◆ Exercise aim
Give back the entries exactly, ending with the "(** Parts without" line.

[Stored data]
=======

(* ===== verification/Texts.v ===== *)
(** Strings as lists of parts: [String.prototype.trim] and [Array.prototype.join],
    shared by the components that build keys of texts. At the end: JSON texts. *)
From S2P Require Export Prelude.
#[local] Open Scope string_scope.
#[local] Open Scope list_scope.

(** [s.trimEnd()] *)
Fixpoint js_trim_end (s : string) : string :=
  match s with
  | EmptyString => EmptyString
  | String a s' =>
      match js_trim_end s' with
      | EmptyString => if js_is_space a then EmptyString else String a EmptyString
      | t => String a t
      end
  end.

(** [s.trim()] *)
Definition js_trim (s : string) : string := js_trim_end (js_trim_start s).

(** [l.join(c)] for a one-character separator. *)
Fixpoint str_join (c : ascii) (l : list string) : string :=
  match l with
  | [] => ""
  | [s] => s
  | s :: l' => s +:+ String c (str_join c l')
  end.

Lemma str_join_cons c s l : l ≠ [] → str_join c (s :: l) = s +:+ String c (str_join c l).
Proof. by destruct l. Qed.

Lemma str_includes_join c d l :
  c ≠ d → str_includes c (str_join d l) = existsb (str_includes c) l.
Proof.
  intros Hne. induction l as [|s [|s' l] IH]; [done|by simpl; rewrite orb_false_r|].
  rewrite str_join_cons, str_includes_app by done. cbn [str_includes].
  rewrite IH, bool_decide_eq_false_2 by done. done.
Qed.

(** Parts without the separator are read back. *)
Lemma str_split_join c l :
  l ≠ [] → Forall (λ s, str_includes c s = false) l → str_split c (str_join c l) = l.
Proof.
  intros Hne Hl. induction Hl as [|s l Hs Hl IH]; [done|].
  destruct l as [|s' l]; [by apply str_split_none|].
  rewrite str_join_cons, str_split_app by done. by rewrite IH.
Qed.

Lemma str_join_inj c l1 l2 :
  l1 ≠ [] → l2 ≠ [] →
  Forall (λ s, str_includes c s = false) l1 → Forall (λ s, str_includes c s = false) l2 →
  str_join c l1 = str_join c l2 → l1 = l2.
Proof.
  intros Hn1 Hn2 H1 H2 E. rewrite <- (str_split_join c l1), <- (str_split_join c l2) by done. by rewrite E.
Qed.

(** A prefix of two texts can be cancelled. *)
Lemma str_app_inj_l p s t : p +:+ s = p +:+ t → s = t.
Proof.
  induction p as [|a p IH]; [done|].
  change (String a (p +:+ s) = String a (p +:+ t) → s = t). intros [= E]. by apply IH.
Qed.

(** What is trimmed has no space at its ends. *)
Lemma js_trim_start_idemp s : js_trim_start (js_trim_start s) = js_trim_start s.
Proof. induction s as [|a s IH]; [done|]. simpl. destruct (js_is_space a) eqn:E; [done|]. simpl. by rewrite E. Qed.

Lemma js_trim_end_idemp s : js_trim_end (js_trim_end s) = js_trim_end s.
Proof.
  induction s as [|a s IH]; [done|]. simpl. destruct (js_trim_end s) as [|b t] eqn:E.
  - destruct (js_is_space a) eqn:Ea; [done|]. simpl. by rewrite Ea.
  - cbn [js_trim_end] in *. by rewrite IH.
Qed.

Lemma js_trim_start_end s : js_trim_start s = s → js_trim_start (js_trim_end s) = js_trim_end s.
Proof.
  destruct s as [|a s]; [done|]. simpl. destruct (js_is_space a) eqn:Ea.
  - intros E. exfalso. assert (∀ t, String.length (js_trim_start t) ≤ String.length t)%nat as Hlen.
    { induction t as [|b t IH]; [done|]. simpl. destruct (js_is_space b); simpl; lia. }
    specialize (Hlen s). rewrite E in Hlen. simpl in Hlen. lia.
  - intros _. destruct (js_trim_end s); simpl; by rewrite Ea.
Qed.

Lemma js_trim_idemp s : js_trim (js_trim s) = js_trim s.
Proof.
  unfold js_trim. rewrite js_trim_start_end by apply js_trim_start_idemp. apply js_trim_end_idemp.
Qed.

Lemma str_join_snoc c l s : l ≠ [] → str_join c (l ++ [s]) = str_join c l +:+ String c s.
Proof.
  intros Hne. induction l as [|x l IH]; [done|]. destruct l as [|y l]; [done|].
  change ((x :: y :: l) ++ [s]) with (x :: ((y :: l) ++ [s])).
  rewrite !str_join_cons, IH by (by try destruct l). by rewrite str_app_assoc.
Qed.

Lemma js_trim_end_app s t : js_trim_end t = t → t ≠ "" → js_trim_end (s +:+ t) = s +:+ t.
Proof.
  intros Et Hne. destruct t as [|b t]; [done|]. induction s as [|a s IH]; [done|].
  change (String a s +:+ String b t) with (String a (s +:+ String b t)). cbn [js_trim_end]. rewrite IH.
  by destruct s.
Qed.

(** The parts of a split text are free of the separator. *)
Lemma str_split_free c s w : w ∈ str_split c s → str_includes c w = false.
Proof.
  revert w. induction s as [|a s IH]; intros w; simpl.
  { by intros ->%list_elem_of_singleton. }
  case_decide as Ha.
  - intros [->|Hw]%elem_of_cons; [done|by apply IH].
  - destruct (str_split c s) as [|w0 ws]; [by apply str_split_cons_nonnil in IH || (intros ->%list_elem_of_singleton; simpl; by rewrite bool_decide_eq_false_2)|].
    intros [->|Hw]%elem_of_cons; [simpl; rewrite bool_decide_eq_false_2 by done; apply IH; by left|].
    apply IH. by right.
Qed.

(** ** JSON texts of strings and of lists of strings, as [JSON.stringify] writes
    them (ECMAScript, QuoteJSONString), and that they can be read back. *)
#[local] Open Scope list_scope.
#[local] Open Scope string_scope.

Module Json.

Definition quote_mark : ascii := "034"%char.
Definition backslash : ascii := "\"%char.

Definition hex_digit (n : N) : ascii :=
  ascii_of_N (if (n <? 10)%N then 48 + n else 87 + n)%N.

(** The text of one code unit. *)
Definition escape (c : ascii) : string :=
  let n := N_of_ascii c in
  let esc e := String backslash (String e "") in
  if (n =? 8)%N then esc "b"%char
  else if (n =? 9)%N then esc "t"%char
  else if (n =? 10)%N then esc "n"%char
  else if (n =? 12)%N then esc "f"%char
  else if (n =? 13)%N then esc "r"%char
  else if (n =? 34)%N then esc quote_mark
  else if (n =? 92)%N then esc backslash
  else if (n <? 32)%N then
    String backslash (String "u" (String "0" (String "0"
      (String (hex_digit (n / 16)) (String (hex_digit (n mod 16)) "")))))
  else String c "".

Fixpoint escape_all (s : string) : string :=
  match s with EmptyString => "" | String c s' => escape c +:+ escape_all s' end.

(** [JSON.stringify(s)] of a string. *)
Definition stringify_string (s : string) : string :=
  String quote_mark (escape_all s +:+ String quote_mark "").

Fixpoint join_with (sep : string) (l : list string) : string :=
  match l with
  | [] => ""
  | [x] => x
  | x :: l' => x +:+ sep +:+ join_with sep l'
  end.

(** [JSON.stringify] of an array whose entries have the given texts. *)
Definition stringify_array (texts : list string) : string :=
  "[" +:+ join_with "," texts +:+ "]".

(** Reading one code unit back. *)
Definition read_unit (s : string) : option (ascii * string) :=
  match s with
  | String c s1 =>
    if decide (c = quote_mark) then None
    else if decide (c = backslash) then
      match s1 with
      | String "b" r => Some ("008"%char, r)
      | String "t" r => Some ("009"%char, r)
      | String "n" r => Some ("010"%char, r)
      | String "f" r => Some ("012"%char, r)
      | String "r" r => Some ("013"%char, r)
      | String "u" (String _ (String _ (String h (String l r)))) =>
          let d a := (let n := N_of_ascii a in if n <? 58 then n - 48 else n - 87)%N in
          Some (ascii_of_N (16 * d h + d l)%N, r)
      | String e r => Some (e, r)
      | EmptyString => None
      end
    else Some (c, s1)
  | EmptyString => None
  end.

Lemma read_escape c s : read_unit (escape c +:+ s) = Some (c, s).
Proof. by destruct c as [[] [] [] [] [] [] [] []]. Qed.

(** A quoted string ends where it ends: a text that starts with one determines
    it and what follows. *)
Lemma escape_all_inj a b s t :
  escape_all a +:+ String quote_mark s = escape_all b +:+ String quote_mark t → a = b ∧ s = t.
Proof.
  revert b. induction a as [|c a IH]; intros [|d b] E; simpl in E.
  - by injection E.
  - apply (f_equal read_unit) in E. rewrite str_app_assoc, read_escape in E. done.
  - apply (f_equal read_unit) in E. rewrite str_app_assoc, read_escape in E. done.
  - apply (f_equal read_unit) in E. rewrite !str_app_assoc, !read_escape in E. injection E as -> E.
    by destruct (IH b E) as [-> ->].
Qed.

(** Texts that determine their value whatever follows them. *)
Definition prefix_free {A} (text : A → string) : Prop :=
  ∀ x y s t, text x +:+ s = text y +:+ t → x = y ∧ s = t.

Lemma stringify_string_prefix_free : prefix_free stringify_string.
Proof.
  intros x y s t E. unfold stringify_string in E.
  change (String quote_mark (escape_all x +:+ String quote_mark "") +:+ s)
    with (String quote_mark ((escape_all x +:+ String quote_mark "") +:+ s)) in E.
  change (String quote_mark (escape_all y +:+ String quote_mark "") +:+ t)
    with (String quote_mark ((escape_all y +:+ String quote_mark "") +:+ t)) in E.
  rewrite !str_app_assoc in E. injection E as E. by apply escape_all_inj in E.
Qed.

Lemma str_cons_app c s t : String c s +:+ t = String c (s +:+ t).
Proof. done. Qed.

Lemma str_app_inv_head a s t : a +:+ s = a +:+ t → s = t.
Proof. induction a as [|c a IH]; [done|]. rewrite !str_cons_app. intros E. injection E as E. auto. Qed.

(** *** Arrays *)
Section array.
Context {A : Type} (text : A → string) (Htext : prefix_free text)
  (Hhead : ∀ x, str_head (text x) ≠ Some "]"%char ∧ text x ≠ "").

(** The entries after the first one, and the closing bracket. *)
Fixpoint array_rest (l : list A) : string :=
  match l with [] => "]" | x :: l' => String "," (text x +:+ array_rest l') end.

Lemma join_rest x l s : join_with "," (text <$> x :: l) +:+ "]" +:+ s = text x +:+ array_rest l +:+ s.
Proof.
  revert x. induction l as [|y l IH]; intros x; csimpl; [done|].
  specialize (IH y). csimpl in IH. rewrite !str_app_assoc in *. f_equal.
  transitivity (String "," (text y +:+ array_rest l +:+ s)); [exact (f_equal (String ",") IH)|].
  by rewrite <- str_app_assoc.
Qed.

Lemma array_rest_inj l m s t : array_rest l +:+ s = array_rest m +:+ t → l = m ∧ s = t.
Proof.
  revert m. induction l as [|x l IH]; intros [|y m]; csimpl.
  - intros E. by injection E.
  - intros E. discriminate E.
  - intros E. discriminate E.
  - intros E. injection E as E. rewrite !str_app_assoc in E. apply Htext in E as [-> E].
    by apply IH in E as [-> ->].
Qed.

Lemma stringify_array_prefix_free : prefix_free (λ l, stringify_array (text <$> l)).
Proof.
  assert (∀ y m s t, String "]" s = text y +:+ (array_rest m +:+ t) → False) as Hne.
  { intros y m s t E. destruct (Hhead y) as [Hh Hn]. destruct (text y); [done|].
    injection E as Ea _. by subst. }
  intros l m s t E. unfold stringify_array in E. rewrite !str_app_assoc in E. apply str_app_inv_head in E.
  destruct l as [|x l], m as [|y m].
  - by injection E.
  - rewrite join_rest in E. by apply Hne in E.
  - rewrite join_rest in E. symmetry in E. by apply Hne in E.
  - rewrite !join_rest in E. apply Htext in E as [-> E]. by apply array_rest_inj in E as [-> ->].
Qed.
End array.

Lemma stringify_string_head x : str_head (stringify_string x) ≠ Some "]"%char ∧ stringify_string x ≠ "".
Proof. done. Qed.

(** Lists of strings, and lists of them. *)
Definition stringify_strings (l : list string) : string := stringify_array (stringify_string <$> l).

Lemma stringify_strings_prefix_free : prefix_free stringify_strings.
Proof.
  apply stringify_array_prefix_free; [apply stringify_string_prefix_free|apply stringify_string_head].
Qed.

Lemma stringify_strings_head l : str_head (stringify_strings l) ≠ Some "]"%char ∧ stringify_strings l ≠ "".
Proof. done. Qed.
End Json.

=======

◆ Task output
(* ===== verification/Texts.v ===== *)
(** Strings as lists of parts: [String.prototype.trim] and [Array.prototype.join],
    shared by the components that build keys of texts. At the end: JSON texts. *)
From S2P Require Export Prelude.
#[local] Open Scope string_scope.
#[local] Open Scope list_scope.

(** [s.trimEnd()] *)
Fixpoint js_trim_end (s : string) : string :=
  match s with
  | EmptyString => EmptyString
  | String a s' =>
      match js_trim_end s' with
      | EmptyString => if js_is_space a then EmptyString else String a EmptyString
      | t => String a t
      end
  end.

(** [s.trim()] *)
Definition js_trim (s : string) : string := js_trim_end (js_trim_start s).

(** [l.join(c)] for a one-character separator. *)
Fixpoint str_join (c : ascii) (l : list string) : string :=
  match l with
  | [] => ""
  | [s] => s
  | s :: l' => s +:+ String c (str_join c l')
  end.

Lemma str_join_cons c s l : l ≠ [] → str_join c (s :: l) = s +:+ String c (str_join c l).
Proof. by destruct l. Qed.

Lemma str_includes_join c d l :
  c ≠ d → str_includes c (str_join d l) = existsb (str_includes c) l.
Proof.
  intros Hne. induction l as [|s [|s' l] IH]; [done|by simpl; rewrite orb_false_r|].
  rewrite str_join_cons, str_includes_app by done. cbn [str_includes].
  rewrite IH, bool_decide_eq_false_2 by done. done.
Qed.

(** Parts without the separator are read back. *)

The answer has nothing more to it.